(** * SJJP Requests Portal: the persistence and synchronisation core of app.py

    A shallow embedding of the functions of [app.py] that load, normalise,
    persist and synchronise the JSON collections (users, schools, materials,
    requests, stock), followed by the properties established about them.

    Conventions of the embedding.
    - A Python value read from or written to a JSON file is a [pyval].
      JSON numbers with a fraction or an exponent are not modelled: numbers
      are integers.
    - Python strings are Rocq strings; the character-level functions
      ([strip], [upper], [lower], [int] on a text) follow Python on ASCII
      text.
    - A Python [dict] is an association list in insertion order with
      pairwise distinct keys; assignment to a present key keeps its place.
      The collections handed to the normalizers, to [list_user_schools] and
      to the Manage Requests handlers are lists of records.
    - Code that touches files, the remote store or [uuid.uuid4] runs in the
      monad [M]: it threads a [world] and may raise an exception.  Writing a
      file always succeeds, and so does [os_remove]; the handlers that the
      source puts around [os.remove] are kept, and the migration of the
      legacy coaches file is also given with the removal as a parameter, to
      cover a removal that the operating system refuses.
    - Paths are file names inside the data directory. *)

From Stdlib Require Import Ascii String.
From stdpp Require Import base option list strings gmap pretty.

Set Warnings "-register-all".
Open Scope string_scope.

(** ** Python strings *)

Module PyStr.

(** [str.isspace] on ASCII: TAB, LF, VT, FF, CR, FS, GS, RS, US, space. *)
Definition is_space (c : ascii) : bool :=
  let n := N_of_ascii c in
  ((9 <=? n) && (n <=? 13) || (28 <=? n) && (n <=? 32))%N.

Definition upper_char (c : ascii) : ascii :=
  let n := N_of_ascii c in
  if ((97 <=? n) && (n <=? 122))%N then ascii_of_N (n - 32) else c.

Definition lower_char (c : ascii) : ascii :=
  let n := N_of_ascii c in
  if ((65 <=? n) && (n <=? 90))%N then ascii_of_N (n + 32) else c.

Fixpoint map_chars (f : ascii → ascii) (s : string) : string :=
  match s with
  | EmptyString => EmptyString
  | String c r => String (f c) (map_chars f r)
  end.

(** [s.upper()] and [s.lower()]. *)
Definition upper : string → string := map_chars upper_char.
Definition lower : string → string := map_chars lower_char.

Fixpoint lstrip (s : string) : string :=
  match s with
  | EmptyString => EmptyString
  | String c r => if is_space c then lstrip r else s
  end.

Fixpoint rstrip (s : string) : string :=
  match s with
  | EmptyString => EmptyString
  | String c r =>
      match rstrip r with
      | EmptyString => if is_space c then EmptyString else String c EmptyString
      | t => String c t
      end
  end.

(** [s.strip()]. *)
Definition strip (s : string) : string := rstrip (lstrip s).

Fixpoint has_char (c : ascii) (s : string) : bool :=
  match s with
  | EmptyString => false
  | String d r => if decide (c = d) then true else has_char c r
  end.

Fixpoint is_prefix (p s : string) : bool :=
  match p, s with
  | EmptyString, _ => true
  | String a p', String b s' => if decide (a = b) then is_prefix p' s' else false
  | String _ _, EmptyString => false
  end.

(** [p in s] for two strings: [p] occurs as a substring of [s]. *)
Fixpoint is_substring (p s : string) : bool :=
  is_prefix p s ||
  match s with
  | EmptyString => false
  | String _ r => is_substring p r
  end.

Fixpoint join (sep : string) (l : list string) : string :=
  match l with
  | [] => ""
  | [x] => x
  | x :: r => x +:+ sep +:+ join sep r
  end.

Definition digit_value (c : ascii) : option Z :=
  let n := N_of_ascii c in
  if ((48 <=? n) && (n <=? 57))%N then Some (Z.of_N (n - 48)) else None.

(** The digit part of an integer literal accepted by [int(s)]: decimal
    digits, single underscores allowed between two digits. *)
Fixpoint parse_digits (acc : Z) (after_digit : bool) (s : string) : option Z :=
  match s with
  | EmptyString => if after_digit then Some acc else None
  | String c r =>
      match digit_value c with
      | Some d => parse_digits (10 * acc + d) true r
      | None =>
          if decide (c = "_"%char) then
            if after_digit then parse_digits acc false r else None
          else None
      end
  end.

==================================================

Work order:
Line by line, copy the entries above exactly as they appear.

Response for this exercise:
(** * SJJP Requests Portal: the persistence and synchronisation core of app.py

    A shallow embedding of the functions of [app.py] that load, normalise,
    persist and synchronise the JSON collections (users, schools, materials,
    requests, stock), followed by the properties established about them.

    Conventions of the embedding.
    - A Python value read from or written to a JSON file is a [pyval].
      JSON numbers with a fraction or an exponent are not modelled: numbers
      are integers.
    - Python strings are Rocq strings; the character-level functions
      ([strip], [upper], [lower], [int] on a text) follow Python on ASCII
      text.
    - A Python [dict] is an association list in insertion order with
      pairwise distinct keys; assignment to a present key keeps its place.
      The collections handed to the normalizers, to [list_user_schools] and
      to the Manage Requests handlers are lists of records.
    - Code that touches files, the remote store or [uuid.uuid4] runs in the
      monad [M]: it threads a [world] and may raise an exception.  Writing a
      file always succeeds, and so does [os_remove]; the handlers that the
      source puts around [os.remove] are kept, and the migration of the
      legacy coaches file is also given with the removal as a parameter, to
      cover a removal that the operating system refuses.
    - Paths are file names inside the data directory. *)

From Stdlib Require Import Ascii String.
From stdpp Require Import base option list strings gmap pretty.

Set Warnings "-register-all".
Open Scope string_scope.

(** ** Python strings *)

Module PyStr.

(** [str.isspace] on ASCII: TAB, LF, VT, FF, CR, FS, GS, RS, US, space. *)
Definition is_space (c : ascii) : bool :=
  let n := N_of_ascii c in
  ((9 <=? n) && (n <=? 13) || (28 <=? n) && (n <=? 32))%N.

Definition upper_char (c : ascii) : ascii :=
  let n := N_of_ascii c in
  if ((97 <=? n) && (n <=? 122))%N then ascii_of_N (n - 32) else c.

Definition lower_char (c : ascii) : ascii :=
  let n := N_of_ascii c in
  if ((65 <=? n) && (n <=? 90))%N then ascii_of_N (n + 32) else c.

Fixpoint map_chars (f : ascii → ascii) (s : string) : string :=
  match s with
  | EmptyString => EmptyString
  | String c r => String (f c) (map_chars f r)
  end.

(** [s.upper()] and [s.lower()]. *)
Definition upper : string → string := map_chars upper_char.
Definition lower : string → string := map_chars lower_char.

Fixpoint lstrip (s : string) : string :=
  match s with
  | EmptyString => EmptyString
  | String c r => if is_space c then lstrip r else s
  end.

Fixpoint rstrip (s : string) : string :=
  match s with
  | EmptyString => EmptyString
  | String c r =>
      match rstrip r with
      | EmptyString => if is_space c then EmptyString else String c EmptyString
      | t => String c t
      end
  end.

(** [s.strip()]. *)
Definition strip (s : string) : string := rstrip (lstrip s).

Fixpoint has_char (c : ascii) (s : string) : bool :=
  match s with
  | EmptyString => false
  | String d r => if decide (c = d) then true else has_char c r
  end.

Fixpoint is_prefix (p s : string) : bool :=
  match p, s with
  | EmptyString, _ => true
  | String a p', String b s' => if decide (a = b) then is_prefix p' s' else false
  | String _ _, EmptyString => false
  end.

(** [p in s] for two strings: [p] occurs as a substring of [s]. *)
Fixpoint is_substring (p s : string) : bool :=
  is_prefix p s ||
  match s with
  | EmptyString => false
  | String _ r => is_substring p r
  end.

Fixpoint join (sep : string) (l : list string) : string :=
  match l with
  | [] => ""
  | [x] => x
  | x :: r => x +:+ sep +:+ join sep r
  end.

Definition digit_value (c : ascii) : option Z :=
  let n := N_of_ascii c in
  if ((48 <=? n) && (n <=? 57))%N then Some (Z.of_N (n - 48)) else None.

(** The digit part of an integer literal accepted by [int(s)]: decimal
    digits, single underscores allowed between two digits. *)
Fixpoint parse_digits (acc : Z) (after_digit : bool) (s : string) : option Z :=
  match s with
  | EmptyString => if after_digit then Some acc else None
  | String c r =>
      match digit_value c with
      | Some d => parse_digits (10 * acc + d) true r
      | None =>
          if decide (c = "_"%char) then
            if after_digit then parse_digits acc false r else None
          else None
      end
  end.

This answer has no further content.